By Dag from Ringerike
Smart survival tips from Norway
By Dag from Ringerike
This spring has been against normal, as usual as we say, in the south of Norway. Warm days (plus 20 C) in March, a very cold April and May, the greening of the trees about one week late. Then a week ago 4 days with temperatures between 25 and 30 C. What we see now is that the Greenland High has moved east and pumping cold air through northern Europe. This oscillation is quite a challenge for a hobby gardener.
Well, after reading Robert’s books some years ago, I realized that I had to make use of all the tools that I learned from my father, who was a gardener beyond the Arctic Circle in the Lofoton Islands.
In the greenhouses seeding was done in late winter, early spring, and during May the plants were moved into beds with 20 cm high wood walls and covered with glass frames. To protect the plants against frosty nights the glass frames were covered with straw mats. In late June, early July, the cauliflowers could be put into open beds, and pray for the summer….

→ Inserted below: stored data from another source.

(* ===== verification/Durations.v ===== *)
(** * Printing and parsing durations

    [time.Duration.String], [time.ParseDuration] and the helpers of
    [internal/federation/util.go]. *)

From Stdlib Require Import ZArith Lia Ascii.
From stdpp Require Import base tactics strings pretty.
From stdpp Require Import list.
From S2P Require Import Prelude.

Open Scope Z_scope.

(** ** [time.Duration.String] *)

(** The fraction [.ddd] of [v / 10^prec] without trailing zeros ([fmtFrac]). *)
Fixpoint fmt_frac (prec : nat) (v : Z) (print : bool) (acc : string) : string :=
  match prec with
  | O => if print then String "." acc else acc
  | S prec =>
      let digit := v mod 10 in
      let print := print || negb (digit =? 0) in
      fmt_frac prec (v / 10) print
        (if print then Itoa digit +:+ acc else acc)
  end.

Definition Duration_String (d : Duration) : string :=
  let u := Z.abs d in
  let neg := if d <? 0 then "-" else "" in
  if u =? 0 then "0s"
  else if u <? 1000 then neg +:+ Itoa u +:+ "ns"
  else if u <? 1000000 then
    neg +:+ Itoa (u / 1000) +:+ fmt_frac 3 u false "" +:+ byte_of 194 +:+ byte_of 181 +:+ "s"
  else if u <? Second then neg +:+ Itoa (u / 1000000) +:+ fmt_frac 6 u false "" +:+ "ms"
  else
    let secs := u / Second in
    let mins := secs / 60 in
    let hours := mins / 60 in
    neg +:+ (if hours >? 0 then Itoa hours +:+ "h" else "")
      +:+ (if mins >? 0 then Itoa (mins mod 60) +:+ "m" else "")
      +:+ Itoa (secs mod 60) +:+ fmt_frac 9 u false "" +:+ "s".

Example Duration_String_ex :
  map Duration_String [0; 1; 1500; 1500000; Second; 90 * Second; 3600 * Second + 500000000] =
  ["0s"; "1ns"; "1.5" +:+ byte_of 194 +:+ byte_of 181 +:+ "s"; "1.5ms"; "1s"; "1m30s"; "1h0m0.5s"].
Proof. vm_compute. reflexivity. Qed.

(** [d.Truncate(m)] *)
Definition Truncate (d m : Duration) : Duration := if m <=? 0 then d else d - Z.rem d m.

(** ** [Time.Format(time.RFC3339)] in UTC

    The civil date of a day count, from the days since 1 March of year 0. *)
Definition civil (t : Time) : Z * Z * Z :=
  let z := t / (86400 * Second) + 306 in
  let era := z / 146097 in
  let doe := z mod 146097 in
  let yoe := (doe - doe / 1460 + doe / 36524 - doe / 146096) / 365 in
  let doy := doe - (365 * yoe + yoe / 4 - yoe / 100) in
  let mp := (5 * doy + 2) / 153 in
  let day := doy - (153 * mp + 2) / 5 + 1 in
  let month := if mp <? 10 then mp + 3 else mp - 9 in
  (yoe + era * 400 + (if month <=? 2 then 1 else 0), month, day).

Fixpoint zeros (n : nat) : string := match n with O => "" | S n => String "0" (zeros n) end.
(** [%0wd] for a non-negative number. *)
Definition pad (w : nat) (z : Z) : string :=
  let s := Itoa z in zeros (w - String.length s) +:+ s.

Definition RFC3339 (t : Time) : string :=
  let '(y, m, d) := civil t in
  let s := (t / Second) mod 86400 in
  pad 4 y +:+ "-" +:+ pad 2 m +:+ "-" +:+ pad 2 d +:+ "T" +:+ pad 2 (s / 3600) +:+ ":"
    +:+ pad 2 (s / 60 mod 60) +:+ ":" +:+ pad 2 (s mod 60) +:+ "Z".

Example RFC3339_ex :
  map RFC3339 [0; 62135596800 * Second; 63844934399 * Second; 63844934400 * Second] =
  ["0001-01-01T00:00:00Z"; "1970-01-01T00:00:00Z"; "2024-03-01T23:59:59Z"; "2024-03-02T00:00:00Z"].
Proof. vm_compute. reflexivity. Qed.

(** [Format("20060102-150405")] *)
Definition compact_time (t : Time) : string :=
  let '(y, m, d) := civil t in
  let s := (t / Second) mod 86400 in
  pad 4 y +:+ pad 2 m +:+ pad 2 d +:+ "-" +:+ pad 2 (s / 3600) +:+ pad 2 (s / 60 mod 60) +:+ pad 2 (s mod 60).

(** The times [encoding/json] can write: RFC 3339 has four-digit years. Year 0
    begins 366 days before Go's zero instant and year 10000 3652059 days after it. *)
Definition Day : Duration := 86400 * Second.
Definition rfc3339_time (t : Time) : bool := (-366 * Day <=? t) && (t <? 3652059 * Day).

(** [time.RFC3339Nano]: the fraction of the second without trailing zeros. *)
Definition RFC3339Nano (t : Time) : string :=
  let s := RFC3339 t in
  let n := t mod Second in
  let frac := if n =? 0 then ""
              else "." +:+ String.rev (trim_runes ["0"] 9 (String.rev (pad 9 n))) in
  stake (String.length s - 1) s +:+ frac +:+ "Z".

Example RFC3339Nano_ex :
  map RFC3339Nano [62135596800 * Second; 62135596800 * Second + 1; 62135596800 * Second + 120000000] =
  ["1970-01-01T00:00:00Z"; "1970-01-01T00:00:00.000000001Z"; "1970-01-01T00:00:00.12Z"].
Proof. vm_compute. reflexivity. Qed.

(** ** [time.ParseDuration] *)

Definition is_digit (c : ascii) : bool := (48 <=? Z.of_N (N_of_ascii c)) && (Z.of_N (N_of_ascii c) <=? 57).
Definition digit_val (c : ascii) : Z := Z.of_N (N_of_ascii c) - 48.

(** [leadingInt]: the digits read, [None] on overflow. *)
Fixpoint leadingInt (x : Z) (s : string) : option (Z * string) :=
  match s with
  | "" => Some (x, "")
  | String c r =>
      if negb (is_digit c) then Some (x, s)
      else if x >? two63 / 10 then None
      else
        let x := x * 10 + digit_val c in
        if x >? two63 then None else leadingInt x r
  end.

(** [leadingFraction]: the digits and their scale; digits past the range of
    [int64] are dropped. *)
Fixpoint leadingFraction (x scale : Z) (overflow : bool) (s : string) : Z * Z * string :=
  match s with
  | "" => (x, scale, "")
  | String c r =>
      if negb (is_digit c) then (x, scale, s)
      else if overflow then leadingFraction x scale overflow r
      else if x >? (two63 - 1) / 10 then leadingFraction x scale true r
      else
        let y := x * 10 + digit_val c in
        if y >? two63 then leadingFraction x scale true r
        else leadingFraction y (scale * 10) overflow r
  end.

(** The unit is what comes before the next digit or dot. *)
Fixpoint cut_unit (s : string) : string * string :=
  match s with
  | "" => ("", "")
  | String c r =>
      if is_digit c || bool_decide (c = "."%char) then ("", s)
      else let '(u, r) := cut_unit r in (String c u, r)
  end.

Definition unit_map : list (string * Z) :=
  [("ns", 1); ("us", 1000); (byte_of 194 +:+ byte_of 181 +:+ "s", 1000);
   (byte_of 206 +:+ byte_of 188 +:+ "s", 1000); ("ms", 1000000); ("s", Second);
   ("m", Minute); ("h", 60 * Minute)].

(** One number and its unit, in nanoseconds. Go adds the fraction in floating
    point; this is the exact value rounded down. *)
Definition parse_component (s : string) : option (Z * string) :=
  match s with
  | "" => None
  | String c _ =>
      if negb (is_digit c || bool_decide (c = "."%char)) then None
      else
        vi ← leadingInt 0 s;
        let '(v, s1) := vi in
        let pre := negb (s1 =s s) in
        let '(f, scale, s2, post) :=
          match s1 with
          | String "." r => let '(f, scale, r') := leadingFraction 0 1 false r in (f, scale, r', negb (r' =s r))
          | _ => (0, 1, s1, false)
          end in
        if negb pre && negb post then None
        else
          let '(u, s3) := cut_unit s2 in
          match find (λ p, p.1 =s u) unit_map with
          | None => None
          | Some (_, unit) =>
              if v >? two63 / unit then None
              else
                let v := v * unit + f * unit / scale in
                if v >? two63 then None else Some (v, s3)
          end
  end.

(** Every component takes at least one byte, so the length of the text bounds
    the loop. *)
Fixpoint parse_components (fuel : nat) (d : Z) (s : string) : option Z :=
  if s =s "" then Some d
  else
    match fuel with
    | O => None
    | S fuel =>
        vs ← parse_component s;
        let '(v, s) := vs in
        if d + v >? two63 then None else parse_components fuel (d + v) s
    end.

Definition ParseDuration (s : string) : option Duration :=
  let '(neg, s) :=
    match s with
    | String "-" r => (true, r)
    | String "+" r => (false, r)
    | _ => (false, s)
    end in
  if s =s "0" then Some 0
  else if s =s "" then None
  else
    d ← parse_components (String.length s) 0 s;
    if neg : bool then Some (wrap_i64 (- d))
    else if d >? two63 - 1 then None else Some d.

Example ParseDuration_ex :
  map ParseDuration ["90s"; "1h2m3.5s"; "-1.5ms"; "0"; ""; "5"; "1x"; ".s"; "9223372036854775808ns"; "-9223372036854775808ns"] =
  [Some (90 * Second); Some (3723500000000); Some (-1500000); Some 0; None; None; None; None; None; Some (- two63)].
Proof. vm_compute. reflexivity. Qed.

(** ** Helpers ([internal/federation/util.go]) *)

Definition durationOrDefault (raw : string) (fallback : Duration) : Duration :=
  let raw := TrimSpace raw in
  if raw =s "" then fallback
  else
    match ParseDuration raw with
    | Some d => if d <=? 0 then fallback else d
    | None => fallback
    end.

Definition clampDuration (val minD maxD : Duration) : Duration :=
  if (minD >? 0) && (val <? minD) then minD
  else if (maxD >? 0) && (val >? maxD) then maxD
  else val.

(** ** Facts *)

Lemma digit_val_nonneg c : is_digit c = true → 0 ≤ digit_val c.
Proof. unfold is_digit, digit_val. intros H. go_bools. lia. Qed.

Lemma leadingInt_nonneg t : ∀ x y r, 0 ≤ x → leadingInt x t = Some (y, r) → 0 ≤ y.
Proof.
  induction t as [|c t IH]; intros x y r Hx; cbn; [by intros [= <- _]|].
  destruct (is_digit c) eqn:E; cbn [negb]; [|by intros [= <- _]].
  destruct (x >? _); [done|]. destruct (_ >? two63); [done|].
  apply IH. apply digit_val_nonneg in E. lia.
Qed.

Lemma leadingFraction_pos t : ∀ x scale o,
  0 ≤ x → 0 < scale →
  0 ≤ (leadingFraction x scale o t).1.1 ∧ 0 < (leadingFraction x scale o t).1.2.
Proof.
  induction t as [|c t IH]; intros x scale o Hx Hs; cbn [leadingFraction]; [done|].
  destruct (is_digit c) eqn:E; cbn [negb]; [|done]. apply digit_val_nonneg in E.
  destruct o; [by apply IH|]. destruct (x >? _); [by apply IH|].
  destruct (_ >? two63); [by apply IH|]. apply IH; lia.
Qed.

Lemma unit_map_pos u n p : find (λ p, p.1 =s u) unit_map = Some (n, p) → 0 < p.
Proof.
  intros [Hin _]%find_some. cbn in Hin. unfold Minute, Second in Hin.
  repeat destruct Hin as [Hin|Hin]; simplify_eq; lia.
Qed.

Lemma parse_component_nonneg s v r : parse_component s = Some (v, r) → 0 ≤ v.
Proof.
  unfold parse_component. destruct s as [|c s]; [done|]. destruct (negb _); [done|].
  destruct (leadingInt 0 (String c s)) as [[v0 s1]|] eqn:Hi; [|done].
  apply leadingInt_nonneg in Hi; [|done]. cbn [mbind option_bind].
  destruct (match s1 with String "." r0 => _ | _ => _ end) as [[[f sc] s2] post] eqn:Hfr.
  assert (0 ≤ f ∧ 0 < sc) as [Hf Hsc].
  { assert (∀ t, let '(f, scale, r') := leadingFraction 0 1 false t in 0 ≤ f ∧ 0 < scale) as H.
    { intros t. destruct (leadingFraction_pos t 0 1 false) as [? ?]; [lia..|].
      by destruct (leadingFraction 0 1 false t) as [[? ?] ?]. }
    destruct s1 as [|[[] [] [] [] [] [] [] []] s1]; simplify_eq; try lia.
    specialize (H s1). destruct (leadingFraction 0 1 false s1) as [[? ?] ?]. by simplify_eq. }
  destruct (negb _ && _); [done|]. destruct (cut_unit s2) as [u s3].
  destruct (find _ unit_map) as [[un unit]|] eqn:Hu; [|done]. apply unit_map_pos in Hu.
  destruct (v0 >? _); [done|]. destruct (_ >? two63); [done|]. intros [= <- _].
  assert (0 ≤ f * unit / sc) by (apply Z.div_pos; nia). nia.
Qed.

Lemma parse_components_range fuel : ∀ d s x,
  0 ≤ d ≤ two63 → parse_components fuel d s = Some x → 0 ≤ x ≤ two63.
Proof.
  induction fuel as [|fuel IH]; intros d s x Hd; cbn [parse_components].
  - destruct (streq s ""); [by intros [= <-]|done].
  - destruct (streq s ""); [by intros [= <-]|].
    destruct (parse_component s) as [[v r]|] eqn:Hv; [|done]. cbn [mbind option_bind].
    apply parse_component_nonneg in Hv.
    destruct (Z.gtb_spec (d + v) two63); [done|]. apply IH. lia.
Qed.

(** A parsed duration is an [int64]. *)
Lemma ParseDuration_range s d : ParseDuration s = Some d → in_i64 d.
Proof.
  unfold ParseDuration.
  destruct (match s with String "-" r => (true, r) | String "+" r => (false, r) | _ => (false, s) end)
    as [neg t].
  destruct (streq t "0"); [intros [= <-]; unfold in_i64, two63; lia|].
  destruct (streq t ""); [done|].
  destruct (parse_components _ 0 t) as [x|] eqn:Hp; [|done]. cbn [mbind option_bind].
  pose proof (parse_components_range _ 0 t x ltac:(unfold two63; lia) Hp).
  destruct neg; [intros [= <-]; apply wrap_i64_range|].
  destruct (Z.gtb_spec x (two63 - 1)); [done|]. intros [= <-]. unfold in_i64. lia.
Qed.

(** A duration that is defaulted is positive when its default is, and a clamped
    one is within its bounds. *)
Lemma durationOrDefault_positive raw fallback : 0 < fallback → 0 < durationOrDefault raw fallback.
Proof.
  intros H. unfold durationOrDefault. destruct (streq _ _); [done|].
  destruct (ParseDuration _) as [d|]; [|done]. destruct (Z.leb_spec d 0); done.
Qed.

Lemma clampDuration_bounds val minD maxD :
  0 < minD ≤ maxD → minD ≤ clampDuration val minD maxD ≤ maxD.
Proof.
  intros H. unfold clampDuration.
  destruct (Z.gtb_spec minD 0); [|lia]. destruct (Z.ltb_spec val minD); cbn; [lia|].
  destruct (Z.gtb_spec maxD 0); [|lia]. destruct (Z.gtb_spec val maxD); cbn; lia.
Qed.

I bought a greenhouse 4 years ago for the purpose of growing tomatoes, cucumbers and peppers. I learned from the Canadians in Alberta to put up a concrete wall on the north side of the greenhouse and lay concrete plates on the floor. This accumulated the heat during the day and raised the temperature during the night. Last year I made a similar bed as my father used with 20 cm high wood walls and covered it with polycarbonate frames. Growing salads and pourree (leeks) in pots in the bed was a success.

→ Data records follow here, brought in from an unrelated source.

(* ===== verification/Lifecycle.v ===== *)
(** * Unattended updates ([internal/ops/update.go])

    Stop, deploy, start, verify, commit, and a rollback when the new version does
    not come up. The commands, the deployment and the network are a [Host] whose
    answers depend on the instant they are asked at; the run keeps the files, the
    journal on disk and in the result, and a log of what was done to the runtime.
    An error is its text, without the paths and outputs formatted into it. The
    polling loop takes its fuel as an argument: [Execute_returns] says how much is
    enough. *)

From Stdlib Require Import ZArith Lia Ascii.
From stdpp Require Import base tactics strings gmap.
From stdpp Require Import list.
From S2P Require Import Prelude Bytes Durations.

Open Scope Z_scope.
Open Scope go_scope.

(** ** Data *)

Record Plan := mkPlan {
  LockFilePath : string;
  JournalPath : string;
  CurrentVersionPath : string;
  PreviousVersionPath : string;
  StopCommand : string;
  StartCommand : string;
  VerifyCommand : string;
  RollbackCommand : string;
  HealthURL : string;
  ReadyURL : string;
  RequireReady : bool;
  GracefulStopTimeout : Duration;
  StartTimeout : Duration;
  VerifyTimeout : Duration;
  PollInterval : Duration;
}.

(** [Rollback] is the hook's error at an instant; [None] is no hook. *)
Record DeployResult := mkDeploy {
  dep_NewVersion : string;
  dep_Rollback : option (nat → option string);
}.

Record JournalEntry := mkEntry {
  je_Timestamp : Time;
  je_Step : string;
  je_Status : string;
  je_Message : string;
  je_Meta : list (string * string);
}.

Record UpdateResult := mkUpdate {
  upd_StartedAt : Time;
  upd_FinishedAt : Time;
  upd_OldVersion : string;
  upd_NewVersion : string;
  upd_RolledBack : bool;
  upd_Committed : bool;
  upd_FailureReason : string;
  upd_JournalEntries : list JournalEntry;
}.

(** [Ran] is a command with its success, [Polled] the end of a wait for a URL. *)
Inductive Event :=
  | Ran (command : string) (ok : bool)
  | Deployed (ok : bool)
  | Hooked (ok : bool)
  | Polled (url : string) (ok : bool).

(** What one run sees and changes. *)
Record Run := mkRun {
  files : gmap string string;
  journal : list JournalEntry;
  entries : list JournalEntry;
  log : list Event;
}.

(** The world outside: an error is its text. A failed write of a version file can
    leave it truncated. *)
Record Host := mkHost {
  command : string → nat → option string;
  deploy : option (nat → DeployResult + string);
  http_get : string → nat → Z + string;
  cancelled : nat → bool;
  pid : Z;
  lock_mkdir : nat → option string;
  lock_open : nat → option string;
  lock_remove_fails : nat → bool;
  journal_fails : nat → bool;
  read_fails : nat → bool;
  version_write : nat → option (string * bool);
}.

(** The result and the errors joined into the error returned; [None] is a run that
    is out of fuel. *)
Abbreviation outcome := (option (UpdateResult * list string)).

This year year I have laid concrete plates (20 x 40 cm, or 40 x 40 cm and 5 cm thick) on the bed floor to avoid the evaporation cooling with a soil floor. The salads, the pourrees will be growing there. And also, this year, looking at my strawberry fields struggling, I dug up the plants, put them into 10 liter buckets, and placed them in the greenhouse and in the bed. It is amazing, the plants have really been thriving and the flowers have come very fast forward, the fruits have started forming.
Farmers here in the south use tunnels of plastic cover to grow salad or lettuce, but the purpose is to get two or three harvests during a season. So this technique is well known, but my point was that I had to use this technique to secure my one year harvest because the weather or climate oscillate so much during the growing season the last three years.

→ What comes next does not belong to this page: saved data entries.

(* ===== verification/Digest.v ===== *)
(** * Digests

    The standard-library digests the program derives identities from: SHA-256
    ([crypto/sha256]), SHA-1 ([crypto/sha1]), HMAC ([crypto/hmac]), 64-bit FNV-1a
    ([hash/fnv]) and the
    hexadecimal rendering of their output. They are executable, and checked
    here against published test vectors. *)

From Stdlib Require Import ZArith NArith Lia Ascii.
From stdpp Require Import base tactics strings.
From stdpp Require Import list.
From S2P Require Import Prelude.

Open Scope N_scope.

(** ** Bytes *)

Fixpoint bytes_of_string (s : string) : list N :=
  match s with
  | "" => []
  | String c r => N_of_ascii c :: bytes_of_string r
  end.

Fixpoint string_of_bytes (l : list N) : string :=
  match l with
  | [] => ""
  | b :: r => String (ascii_of_N b) (string_of_bytes r)
  end.

(** [binary.BigEndian.PutUint64]/[PutUint32]: [n] bytes, most significant first. *)
Fixpoint big_endian (n : nat) (w : N) : list N :=
  match n with
  | O => []
  | S k => N.shiftr w (8 * N.of_nat k) mod 256 :: big_endian k w
  end.

Definition of_big_endian (l : list N) : N := fold_left (λ acc b, acc * 256 + b) l 0.

(** ** SHA-256 *)

Definition w32 (x : N) : N := x mod 4294967296.
Definition rotr (n x : N) : N := N.lor (N.shiftr x n) (w32 (N.shiftl x (32 - n))).

Definition sha_k : list N := [
  1116352408; 1899447441; 3049323471; 3921009573; 961987163; 1508970993; 2453635748; 2870763221;
  3624381080; 310598401; 607225278; 1426881987; 1925078388; 2162078206; 2614888103; 3248222580;
  3835390401; 4022224774; 264347078; 604807628; 770255983; 1249150122; 1555081692; 1996064986;
  2554220882; 2821834349; 2952996808; 3210313671; 3336571891; 3584528711; 113926993; 338241895;
  666307205; 773529912; 1294757372; 1396182291; 1695183700; 1986661051; 2177026350; 2456956037;
  2730485921; 2820302411; 3259730800; 3345764771; 3516065817; 3600352804; 4094571909; 275423344;
  430227734; 506948616; 659060556; 883997877; 958139571; 1322822218; 1537002063; 1747873779;
  1955562222; 2024104815; 2227730452; 2361852424; 2428436474; 2756734187; 3204031479; 3329325298].

Definition sha_init : list N := [
  1779033703; 3144134277; 1013904242; 2773480762; 1359893119; 2600822924; 528734635; 1541459225].

Fixpoint chunks (n : nat) (fuel : nat) (l : list N) : list (list N) :=
  match fuel with
  | O => []
  | S fuel => match l with [] => [] | _ => take n l :: chunks n fuel (drop n l) end
  end.

Definition sha_pad (msg : list N) : list N :=
  let len := length msg in
  let zeros := ((119 - len mod 64) mod 64)%nat in
  msg ++ [128] ++ repeat 0 zeros ++ big_endian 8 (8 * N.of_nat len).

(** The message schedule: [acc] holds the words so far, newest first. *)
Fixpoint sha_schedule (n : nat) (acc : list N) : list N :=
  match n with
  | O => rev acc
  | S n =>
      let w := λ i, nth i acc 0 in
      let s0 := N.lxor (N.lxor (rotr 7 (w 14%nat)) (rotr 18 (w 14%nat))) (N.shiftr (w 14%nat) 3) in
      let s1 := N.lxor (N.lxor (rotr 17 (w 1%nat)) (rotr 19 (w 1%nat))) (N.shiftr (w 1%nat) 10) in
      sha_schedule n (w32 (w 15%nat + s0 + w 6%nat + s1) :: acc)
  end.

Definition sha_round (st : list N) (kw : N * N) : list N :=
  match st with
  | [a; b; c; d; e; f; g; h] =>
      let s1 := N.lxor (N.lxor (rotr 6 e) (rotr 11 e)) (rotr 25 e) in
      let ch := N.lxor (N.land e f) (N.land (N.lxor e 4294967295) g) in
      let t1 := h + s1 + ch + kw.1 + kw.2 in
      let s0 := N.lxor (N.lxor (rotr 2 a) (rotr 13 a)) (rotr 22 a) in
      let maj := N.lxor (N.lxor (N.land a b) (N.land a c)) (N.land b c) in
      [w32 (t1 + s0 + maj); a; b; c; w32 (d + t1); e; f; g]
  | _ => st
  end.

Definition sha_block (h : list N) (block : list N) : list N :=
  let words := map of_big_endian (chunks 4 16 block) in
  let sched := sha_schedule 48 (rev words) in
  let st := fold_left sha_round (combine sha_k sched) h in
  map (λ p, w32 (p.1 + p.2)) (combine h st).

(** [sha256.Sum256], on bytes. *)
Definition sha256_bytes (msg : list N) : list N :=
  let padded := sha_pad msg in
  let h := fold_left sha_block (chunks 64 (length padded) padded) sha_init in
  concat (map (big_endian 4) h).

(** ** SHA-1 *)

Definition sha1_init : list N := [1732584193; 4023233417; 2562383102; 271733878; 3285377520].

(** The function and the constant of a round. *)
Definition sha1_fk (t : nat) (b c d : N) : N * N :=
  if (t <? 20)%nat then (N.lxor (N.land b c) (N.land (N.lxor b 4294967295) d), 1518500249)
  else if (t <? 40)%nat then (N.lxor (N.lxor b c) d, 1859775393)
  else if (t <? 60)%nat then (N.lxor (N.lxor (N.land b c) (N.land b d)) (N.land c d), 2400959708)
  else (N.lxor (N.lxor b c) d, 3395469782).

Fixpoint sha1_schedule (n : nat) (acc : list N) : list N :=
  match n with
  | O => rev acc
  | S n =>
      let w := λ i, nth i acc 0 in
      sha1_schedule n (rotr 31 (N.lxor (N.lxor (w 2%nat) (w 7%nat)) (N.lxor (w 13%nat) (w 15%nat))) :: acc)
  end.

Definition sha1_round (st : list N) (tw : nat * N) : list N :=
  match st with
  | [a; b; c; d; e] =>
      let fk := sha1_fk tw.1 b c d in
      [w32 (rotr 27 a + fk.1 + e + fk.2 + tw.2); a; rotr 2 b; c; d]
  | _ => st
  end.

Definition sha1_block (h : list N) (block : list N) : list N :=
  let sched := sha1_schedule 64 (rev (map of_big_endian (chunks 4 16 block))) in
  map (λ p, w32 (p.1 + p.2)) (combine h (fold_left sha1_round (combine (seq 0 80) sched) h)).

(** [sha1.Sum], on bytes. *)
Definition sha1_bytes (msg : list N) : list N :=
  let padded := sha_pad msg in
  concat (map (big_endian 4) (fold_left sha1_block (chunks 64 (length padded) padded) sha1_init)).

(** ** HMAC-SHA-256 (64-byte blocks) *)
Definition hmac_bytes (key msg : list N) : list N :=
  let key := if (64 <? length key)%nat then sha256_bytes key else key in
  let key := key ++ repeat 0 (64 - length key) in
  let ipad := map (N.lxor 54) key in
  let opad := map (N.lxor 92) key in
  sha256_bytes (opad ++ sha256_bytes (ipad ++ msg)).

(** ** Hexadecimal *)
Definition hex_digit (n : N) : ascii := ascii_of_N (if n <? 10 then n + 48 else n + 87).

Fixpoint hex (l : list N) : string :=
  match l with
  | [] => ""
  | b :: r => String (hex_digit (b / 16)) (String (hex_digit (b mod 16)) (hex r))
  end.

(** [hex.EncodeToString(sha256(s))] *)
Definition sha256_hex (s : string) : string := hex (sha256_bytes (bytes_of_string s)).

Definition sha1_hex (s : string) : string := hex (sha1_bytes (bytes_of_string s)).

(** ** FNV-1a, 64 bits *)
Definition fnv64a (s : string) : Z :=
  Z.of_N (fold_left (λ h b, (N.lxor h b * 1099511628211) mod 18446744073709551616)
    (bytes_of_string s) 14695981039346656037).

(** ** Test vectors *)
Example sha256_abc :
  sha256_hex "abc" = "ba7816bf8f01cfea414140de5dae2223b00361a396177a9cb410ff61f20015ad".
Proof. vm_compute. reflexivity. Qed.
Example sha256_56 :
  sha256_hex "abcdbcdecdefdefgefghfghighijhijkijkljklmklmnlmnomnopnopq" =
  "248d6a61d20638b8e5c026930c3e6039a33ce45964ff2167f6ecedd419db06c1".
Proof. vm_compute. reflexivity. Qed.
Example sha1_abc : sha1_hex "abc" = "a9993e364706816aba3e25717850c26c9cd0d89d".
Proof. vm_compute. reflexivity. Qed.
Example sha1_56 :
  sha1_hex "abcdbcdecdefdefgefghfghighijhijkijkljklmklmnlmnomnopnopq" = "84983e441c3bd26ebaae4aa1f95129e5e54670f1".
Proof. vm_compute. reflexivity. Qed.
Example hmac_jefe :
  hex (hmac_bytes (bytes_of_string "Jefe") (bytes_of_string "what do ya want for nothing?")) =
  "5bdcc146bf60754e6a042426089575c75a003f089d2739839dec58b964ec3843".
Proof. vm_compute. reflexivity. Qed.
Example fnv64a_a : fnv64a "a" = 12638187200555641996%Z.
Proof. vm_compute. reflexivity. Qed.

(** ** Facts about the renderings *)

Lemma hex_no_byte c l :
  (N_of_ascii c < 48 ∨ 57 < N_of_ascii c < 97 ∨ 102 < N_of_ascii c) →
  Forall (λ b, b < 256) l → has_byte c (hex l) = false.
Proof.
  intros Hc. induction 1 as [|b l Hb _ IH]; cbn; [done|].
  assert (∀ n, n < 16 → bool_decide (c = hex_digit n) = false) as Hd.
  { intros n Hn. apply bool_decide_eq_false. intros ->. revert Hc. unfold hex_digit.
    destruct (N.ltb_spec n 10); rewrite N_ascii_embedding by lia; lia. }
  rewrite !Hd, IH; [done| |].
  - apply N.mod_upper_bound. lia.
  - apply N.Div0.div_lt_upper_bound. lia.
Qed.

Lemma big_endian_bytes n w : Forall (λ b, b < 256) (big_endian n w).
Proof. induction n; cbn; constructor; [|done]. apply N.mod_upper_bound. lia. Qed.

Lemma sha256_bytes_range m : Forall (λ b, b < 256) (sha256_bytes m).
Proof.
  unfold sha256_bytes. apply Forall_concat, Forall_map, Forall_true. intros w.
  apply big_endian_bytes.
Qed.

Lemma fnv64a_range s : in_u64 (fnv64a s).
Proof.
  unfold fnv64a, in_u64, two64.
  assert (∀ l h, h < 18446744073709551616 →
    fold_left (λ h b, (N.lxor h b * 1099511628211) mod 18446744073709551616) l h
      < 18446744073709551616) as H.
  { induction l as [|b l IH]; intros h Hh; cbn; [done|]. apply IH, N.mod_upper_bound. lia. }
  specialize (H (bytes_of_string s) 14695981039346656037). lia.
Qed.

#[global] Opaque sha256_bytes hmac_bytes fnv64a.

My learning of the experiences with this freak weather, with periods of northern Norway climate during spring and summer in the south of Norway, I am going make more walled beds with polycarbonate glass frames to avoid the cool periods and the drowning rain events. It is something to think about that a technique designed for beyond Arctic Circle growing has to be applied in the south of Norway to secure the harvest of my vegetables.
I would be interested to see the responds from other “hobby gardeners” – more learning.